What is required.
Nothing below is to be printed except the lines between the line holding "(** Two domains" and the line holding "state (execs 0 [AddBlock", inclusive, each exactly as it appears.

Information given.
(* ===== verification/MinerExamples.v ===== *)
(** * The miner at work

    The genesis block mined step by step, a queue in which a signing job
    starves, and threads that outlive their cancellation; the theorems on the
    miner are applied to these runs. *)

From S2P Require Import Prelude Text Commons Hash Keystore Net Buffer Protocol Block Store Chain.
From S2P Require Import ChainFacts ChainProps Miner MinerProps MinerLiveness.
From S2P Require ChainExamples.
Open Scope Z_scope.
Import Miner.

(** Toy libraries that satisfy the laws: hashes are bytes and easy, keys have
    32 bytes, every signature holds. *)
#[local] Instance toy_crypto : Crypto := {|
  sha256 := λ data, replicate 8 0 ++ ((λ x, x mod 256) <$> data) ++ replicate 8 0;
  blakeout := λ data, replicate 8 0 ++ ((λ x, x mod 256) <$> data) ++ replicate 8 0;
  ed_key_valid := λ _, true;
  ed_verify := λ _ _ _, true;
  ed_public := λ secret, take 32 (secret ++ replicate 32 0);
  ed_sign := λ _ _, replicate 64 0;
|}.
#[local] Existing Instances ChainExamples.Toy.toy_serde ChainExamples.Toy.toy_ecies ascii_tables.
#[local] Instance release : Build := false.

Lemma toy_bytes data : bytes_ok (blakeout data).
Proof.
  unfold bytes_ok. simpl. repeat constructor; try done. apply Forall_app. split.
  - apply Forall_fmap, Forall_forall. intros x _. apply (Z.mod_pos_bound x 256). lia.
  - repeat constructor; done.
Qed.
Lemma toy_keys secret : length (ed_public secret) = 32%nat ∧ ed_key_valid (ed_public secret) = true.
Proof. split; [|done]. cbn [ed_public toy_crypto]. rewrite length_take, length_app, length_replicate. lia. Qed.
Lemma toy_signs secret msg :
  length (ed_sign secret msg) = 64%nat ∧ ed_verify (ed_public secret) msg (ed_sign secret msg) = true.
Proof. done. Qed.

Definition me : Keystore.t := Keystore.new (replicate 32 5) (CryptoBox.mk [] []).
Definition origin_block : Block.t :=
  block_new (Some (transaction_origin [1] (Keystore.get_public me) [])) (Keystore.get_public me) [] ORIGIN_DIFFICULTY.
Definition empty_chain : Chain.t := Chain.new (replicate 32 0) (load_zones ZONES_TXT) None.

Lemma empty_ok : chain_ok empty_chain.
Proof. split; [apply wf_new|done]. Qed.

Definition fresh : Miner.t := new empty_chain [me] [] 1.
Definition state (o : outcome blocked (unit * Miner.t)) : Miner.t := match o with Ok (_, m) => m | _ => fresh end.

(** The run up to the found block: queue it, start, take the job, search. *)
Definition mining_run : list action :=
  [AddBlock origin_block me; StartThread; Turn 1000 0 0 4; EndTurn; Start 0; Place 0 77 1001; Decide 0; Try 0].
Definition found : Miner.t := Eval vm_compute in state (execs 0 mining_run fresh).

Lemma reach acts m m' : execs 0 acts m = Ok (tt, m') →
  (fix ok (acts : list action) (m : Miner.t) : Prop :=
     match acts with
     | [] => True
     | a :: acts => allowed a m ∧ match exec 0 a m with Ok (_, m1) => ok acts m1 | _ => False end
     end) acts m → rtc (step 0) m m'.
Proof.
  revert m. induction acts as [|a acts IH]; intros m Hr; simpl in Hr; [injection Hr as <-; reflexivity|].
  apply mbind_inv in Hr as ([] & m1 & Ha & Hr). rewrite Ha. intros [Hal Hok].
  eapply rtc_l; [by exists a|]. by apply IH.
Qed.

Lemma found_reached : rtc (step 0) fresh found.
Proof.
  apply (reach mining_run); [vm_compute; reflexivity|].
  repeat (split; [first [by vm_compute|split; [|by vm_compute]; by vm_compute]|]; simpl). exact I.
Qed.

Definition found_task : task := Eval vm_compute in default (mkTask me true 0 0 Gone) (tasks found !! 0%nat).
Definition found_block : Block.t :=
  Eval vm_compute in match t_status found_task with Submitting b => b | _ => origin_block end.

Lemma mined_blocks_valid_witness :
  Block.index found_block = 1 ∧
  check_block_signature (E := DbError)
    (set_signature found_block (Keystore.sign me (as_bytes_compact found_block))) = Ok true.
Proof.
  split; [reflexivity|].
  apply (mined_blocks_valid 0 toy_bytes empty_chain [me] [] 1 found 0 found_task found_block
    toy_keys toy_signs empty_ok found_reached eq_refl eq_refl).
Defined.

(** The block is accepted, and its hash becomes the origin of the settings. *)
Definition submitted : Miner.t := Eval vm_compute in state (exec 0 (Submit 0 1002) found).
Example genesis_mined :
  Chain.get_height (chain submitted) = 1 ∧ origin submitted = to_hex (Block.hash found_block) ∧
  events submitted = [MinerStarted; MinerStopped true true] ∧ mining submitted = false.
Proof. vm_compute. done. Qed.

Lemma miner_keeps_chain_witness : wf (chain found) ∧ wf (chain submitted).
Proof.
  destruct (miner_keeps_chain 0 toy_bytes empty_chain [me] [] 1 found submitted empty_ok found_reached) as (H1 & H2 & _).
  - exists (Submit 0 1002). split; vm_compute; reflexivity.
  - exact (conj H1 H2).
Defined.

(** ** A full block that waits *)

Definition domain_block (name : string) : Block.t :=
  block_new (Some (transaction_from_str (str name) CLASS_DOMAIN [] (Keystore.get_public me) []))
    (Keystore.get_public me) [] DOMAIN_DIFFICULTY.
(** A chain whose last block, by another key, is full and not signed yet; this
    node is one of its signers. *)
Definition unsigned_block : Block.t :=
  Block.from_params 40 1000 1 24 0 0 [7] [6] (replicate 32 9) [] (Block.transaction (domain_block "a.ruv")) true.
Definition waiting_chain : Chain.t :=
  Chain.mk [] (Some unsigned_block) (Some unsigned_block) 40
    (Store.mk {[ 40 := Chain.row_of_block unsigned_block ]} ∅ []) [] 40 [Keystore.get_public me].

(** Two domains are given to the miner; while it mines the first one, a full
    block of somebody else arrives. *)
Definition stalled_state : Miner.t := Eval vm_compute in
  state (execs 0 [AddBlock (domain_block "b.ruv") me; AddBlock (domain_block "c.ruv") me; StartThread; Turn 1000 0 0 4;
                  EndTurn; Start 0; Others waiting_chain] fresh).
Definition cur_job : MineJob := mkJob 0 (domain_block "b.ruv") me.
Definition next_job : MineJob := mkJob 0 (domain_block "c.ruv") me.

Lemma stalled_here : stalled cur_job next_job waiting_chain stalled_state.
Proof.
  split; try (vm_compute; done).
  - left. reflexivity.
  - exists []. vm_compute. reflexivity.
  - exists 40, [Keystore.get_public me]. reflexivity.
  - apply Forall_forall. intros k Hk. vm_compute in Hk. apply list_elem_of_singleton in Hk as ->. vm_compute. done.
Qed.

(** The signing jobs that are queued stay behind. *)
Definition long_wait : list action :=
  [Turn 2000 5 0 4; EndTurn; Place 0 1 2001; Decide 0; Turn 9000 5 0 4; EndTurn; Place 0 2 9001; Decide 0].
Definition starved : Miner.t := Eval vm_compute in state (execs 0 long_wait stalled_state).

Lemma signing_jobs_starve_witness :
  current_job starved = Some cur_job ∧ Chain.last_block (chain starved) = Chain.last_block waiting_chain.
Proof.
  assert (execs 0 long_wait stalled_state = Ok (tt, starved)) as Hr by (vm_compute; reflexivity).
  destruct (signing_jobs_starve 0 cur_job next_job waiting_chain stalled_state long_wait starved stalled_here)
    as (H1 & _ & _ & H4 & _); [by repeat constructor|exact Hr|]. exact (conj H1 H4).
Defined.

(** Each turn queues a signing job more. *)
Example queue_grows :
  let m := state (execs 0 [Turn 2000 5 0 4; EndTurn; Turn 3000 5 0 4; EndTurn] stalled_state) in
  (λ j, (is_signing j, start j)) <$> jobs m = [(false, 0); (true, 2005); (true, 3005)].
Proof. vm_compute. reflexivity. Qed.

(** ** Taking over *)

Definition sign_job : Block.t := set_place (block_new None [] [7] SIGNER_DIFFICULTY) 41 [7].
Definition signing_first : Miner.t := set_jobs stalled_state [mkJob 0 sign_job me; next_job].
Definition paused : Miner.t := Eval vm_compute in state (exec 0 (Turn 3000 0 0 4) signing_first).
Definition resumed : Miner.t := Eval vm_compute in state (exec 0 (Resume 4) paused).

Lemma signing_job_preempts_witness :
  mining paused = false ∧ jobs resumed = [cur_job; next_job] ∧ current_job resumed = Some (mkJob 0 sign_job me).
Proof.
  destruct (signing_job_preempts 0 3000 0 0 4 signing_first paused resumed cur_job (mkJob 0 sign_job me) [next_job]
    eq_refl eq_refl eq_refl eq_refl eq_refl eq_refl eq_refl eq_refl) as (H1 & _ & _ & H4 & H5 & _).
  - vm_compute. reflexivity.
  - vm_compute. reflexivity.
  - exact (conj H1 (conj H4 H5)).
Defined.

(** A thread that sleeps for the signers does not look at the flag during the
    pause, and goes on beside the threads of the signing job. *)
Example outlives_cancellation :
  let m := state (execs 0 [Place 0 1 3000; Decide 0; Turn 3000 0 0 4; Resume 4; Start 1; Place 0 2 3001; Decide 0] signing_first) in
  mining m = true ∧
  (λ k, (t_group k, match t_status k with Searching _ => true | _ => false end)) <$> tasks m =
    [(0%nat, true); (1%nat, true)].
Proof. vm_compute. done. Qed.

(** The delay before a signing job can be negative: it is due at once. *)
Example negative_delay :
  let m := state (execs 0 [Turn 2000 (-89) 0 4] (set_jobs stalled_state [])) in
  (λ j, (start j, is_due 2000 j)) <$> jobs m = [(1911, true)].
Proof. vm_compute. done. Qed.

Output of the task.
(** Two domains are given to the miner; while it mines the first one, a full
    block of somebody else arrives. *)
Definition stalled_state : Miner.t := Eval vm_compute in
  state (execs 0 [AddBlock (domain_block "b.ruv") me; AddBlock (domain_block "c.ruv") me; StartThread; Turn 1000 0 0 4;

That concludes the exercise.